Master Barbecue Kingpin Maurice Bessinger (photo credit: BBQroadtrip.tumblr.com)
Maurice Bessinger, founder of Maurice’s Gourmet Barbecue and Piggie Park Enterprises, is dead at 83. In a 2000 interview with The State newspaper Bessinger said, “I’m just a fair man. I want to be known as a hard-working, Christian man that loves God and wants to further (God’s) work throughout the world as I have been doing throughout the last 25 years.”

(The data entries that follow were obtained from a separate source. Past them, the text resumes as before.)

Lemma set_file_eq f g x s :
  k_files s !! f = Some x → set_file f g s = Done tt (set_k_files (<[f := g x]> (k_files s)) s).
Proof.
  intros Hx. unfold set_file. cbn. do 2 f_equal. apply list_eq. intros j.
  destruct (decide (j = f)) as [->|].
  - rewrite list_lookup_alter_eq, list_lookup_insert_eq, Hx; [done|by eapply lookup_lt_Some].
  - by rewrite list_lookup_alter_ne, list_lookup_insert_ne.
Qed.

Lemma filedup_eq held f x s :
  kctx held s → L_ftable ∉ held → is_Some (k_locks s !! L_ftable) →
  k_files s !! f = Some x → 1 ≤ f_ref x →
  filedup f s = Done f (with_files (<[f := ref_up x]> (k_files s)) s).
Proof.
  intros Hc Hn Hi Hx Hr. unfold filedup. cbn.
  destruct (acquire_kctx held L_ftable s) as [-> _]; [done..|]. cbn.
  rewrite (get_file_eq f x) by done. cbn. destruct (Z.ltb_spec (f_ref x) 1); [lia|]. cbn.
  rewrite (set_file_eq f _ x) by done. cbn. by rewrite (files_release held).
Qed.

Lemma filedup_panic held f x s :
  kctx held s → L_ftable ∉ held → is_Some (k_locks s !! L_ftable) →
  k_files s !! f = Some x → f_ref x < 1 → filedup f s = Panic "filedup".
Proof.
  intros Hc Hn Hi Hx Hr. unfold filedup. cbn.
  destruct (acquire_kctx held L_ftable s) as [-> _]; [done..|]. cbn.
  rewrite (get_file_eq f x) by done. cbn. destruct (Z.ltb_spec (f_ref x) 1); [done|lia].
Qed.

Lemma fileclose_shared held f x s :
  kctx held s → L_ftable ∉ held → is_Some (k_locks s !! L_ftable) →
  k_files s !! f = Some x → 1 < f_ref x →
  fileclose f s = Done tt (with_files (<[f := ref_down x]> (k_files s)) s).
Proof.
  intros Hc Hn Hi Hx Hr. unfold fileclose. cbn.
  destruct (acquire_kctx held L_ftable s) as [-> _]; [done..|]. cbn.
  rewrite (get_file_eq f x) by done. cbn. destruct (Z.ltb_spec (f_ref x) 1); [lia|]. cbn.
  rewrite (set_file_eq f _ x) by done. cbn. destruct (Z.ltb_spec 0 (f_ref x - 1)); [|lia].
  by rewrite (files_release held).
Qed.

Lemma fileclose_last_ref held f x s :
  kctx held s → L_ftable ∉ held → is_Some (k_locks s !! L_ftable) →
  k_files s !! f = Some x → f_ref x = 1 →
  fileclose f s =
  fileclose_last (set_f_ref 0 x) (with_files (<[f := closed x]> (k_files s)) s).
Proof.
  intros Hc Hn Hi Hx Hr. unfold fileclose. cbn.
  destruct (acquire_kctx held L_ftable s) as [-> _]; [done..|]. cbn.
  rewrite (get_file_eq f x) by done. cbn. rewrite Hr. cbn.
  pose proof (lookup_lt_Some _ _ _ Hx) as Hlt.
  rewrite (set_file_eq f _ x) by done. change (1 - 1) with 0. cbn.
  rewrite (get_file_eq f (set_f_ref 0 x)) by (cbn; by rewrite list_lookup_insert_eq). cbn.
  rewrite (set_file_eq f _ (set_f_ref 0 x)) by (cbn; by rewrite list_lookup_insert_eq). cbn.
  rewrite (set_file_eq f _ (set_f_ref 0 x)) by (cbn; by rewrite list_insert_insert_eq, list_lookup_insert_eq).
  cbn. rewrite !list_insert_insert_eq.
  match goal with |- context [release L_ftable ?st] =>
    change st with (set_k_files (<[f := closed x]> (k_files s)) (acquired L_ftable s)) end.
  by rewrite (files_release held).
Qed.

Lemma fileclose_panic held f x s :
  kctx held s → L_ftable ∉ held → is_Some (k_locks s !! L_ftable) →
  k_files s !! f = Some x → f_ref x < 1 → fileclose f s = Panic "fileclose".
Proof.
  intros Hc Hn Hi Hx Hr. unfold fileclose. cbn.
  destruct (acquire_kctx held L_ftable s) as [-> _]; [done..|]. cbn.
  rewrite (get_file_eq f x) by done. cbn. destruct (Z.ltb_spec (f_ref x) 1); [done|lia].
Qed.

In stark contrast, The State broke the news of Bessinger’s death with the glaring headline “Barbecue eatery owner, segregationist Maurice Bessinger dies at 83”. Bessinger, a Korean War veteran, was as infamous around Columbia for his belief in a racial divide as he was known for his barbecue sauce and restaurants.
When The State ran a story exposing the fact that he was giving discounts to customers who agreed to take pro-slavery pamphlets being handed out in his restaurants, many blacks and whites began boycotting his restaurants and products. This, in addition to his refusal to take down the huge Confederate flags flying over his restaurants, led Wal-Mart and many other stores to snatch his barbecue sauce from their shelves.
Bessinger allowed blacks to pick up takeout orders, but refused to have them dine in his restaurants. He defended his stance by saying that “South Carolina had biblical slavery”, not the harsh kind. This stirred up so much agitation that South Carolina electrical power giant SCANA ordered its employees not to patronize any of Bessinger’s establishments.
Bessinger’s restaurants and barbecue sauce business are now being run by his children. His son, Lloyd Bessinger, said that his father had battled Alzheimer’s disease the past seven years and had not been active in the business. Several months ago Bessinger’s children removed the last of the Confederate flags from the restaurant in West Columbia, SC.
According to The State, funeral services for Bessinger will be held at 2 p.m. Thursday at First Baptist Church in West Columbia.